DATA SHOWN:
────────────────
(** The [try] block of [_combine_ai_and_rules]. *)
Definition combine_body (ai_result rule_result transaction : dict)
  : result dict :=
  let combined_result := ai_result in
  let ai_indicators := get ai_result "fraud_indicators" (PList []) in
  let rule_indicators := get rule_result "fraud_indicators" (PList []) in
  both <- list_add ai_indicators rule_indicators ;;
  combined_indicators <- list_of_set both ;;
  let ai_risk_factors := get ai_result "risk_factors" (PList []) in
  let rule_risk_factors := get rule_result "risk_factors" (PList []) in
  both <- list_add ai_risk_factors rule_risk_factors ;;
  combined_risk_factors <- list_of_set both ;;
  let ai_score := get ai_result "fraud_score" (PInt 0) in
  let rule_score := get rule_result "fraud_score" (PInt 0) in
  a <- num ai_score ;;
  r <- num rule_score ;;
  let combined_score := fadd (fmul a (Fin 0.6)) (fmul r (Fin 0.4)) in
  let final_risk_level :=
    if fge combined_score (Fin 85) then "critical"
    else if fge combined_score (Fin 70) then "high"
    else if fge combined_score (Fin 50) then "medium"
    else if fge combined_score (Fin 30) then "low"
    else "very_low" in
  let is_fraud :=
    if fge combined_score (Fin 50) then PBool true
    else
      let ai_says := get ai_result "is_fraud" (PBool false) in
      if truthy ai_says then PBool (fge r (Fin 30)) else ai_says in
  let ai_confidence := get ai_result "confidence" (PInt 0) in
  let rule_confidence := get rule_result "confidence" (PInt 0) in
  ac <- num ai_confidence ;;
  rc <- num rule_confidence ;;
  let combined_confidence := fdiv_const (fadd ac rc) 2 in
  let combined_result :=
    dict_update combined_result
      [ ("fraud_score", PNum combined_score);
        ("risk_level", PStr final_risk_level);
        ("is_fraud", is_fraud);
        ("fraud_indicators", PList combined_indicators);
        ("risk_factors", PList combined_risk_factors);
        ("ai_confidence", ai_confidence);
        ("rule_confidence", rule_confidence);
        ("combined_confidence", PNum combined_confidence);
        ("analysis_method", PStr "ai_enhanced");
        ("ai_score", ai_score);
        ("rule_score", rule_score);
        ("score_weights", PDict [("ai", PQ 0.6); ("rules", PQ 0.4)]) ] in
  let ai_explanation := get ai_result "explanation" (PStr EmptyString) in
  let rule_explanation := get rule_result "explanation" (PStr EmptyString) in
  let combined_explanation :=
    "AI-Enhanced Analysis: " ++ str_of lib ai_explanation
    ++ " Rule-based validation: " ++ str_of lib rule_explanation in
  Ok (dict_set "explanation" (PStr combined_explanation) combined_result).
────────────────
TASK: Lines holding "PList" in the data above: copy each of them.

WORKED SOLUTION:
  let ai_indicators := get ai_result "fraud_indicators" (PList []) in
  let rule_indicators := get rule_result "fraud_indicators" (PList []) in
  let ai_risk_factors := get ai_result "risk_factors" (PList []) in
  let rule_risk_factors := get rule_result "risk_factors" (PList []) in
        ("fraud_indicators", PList combined_indicators);
        ("risk_factors", PList combined_risk_factors);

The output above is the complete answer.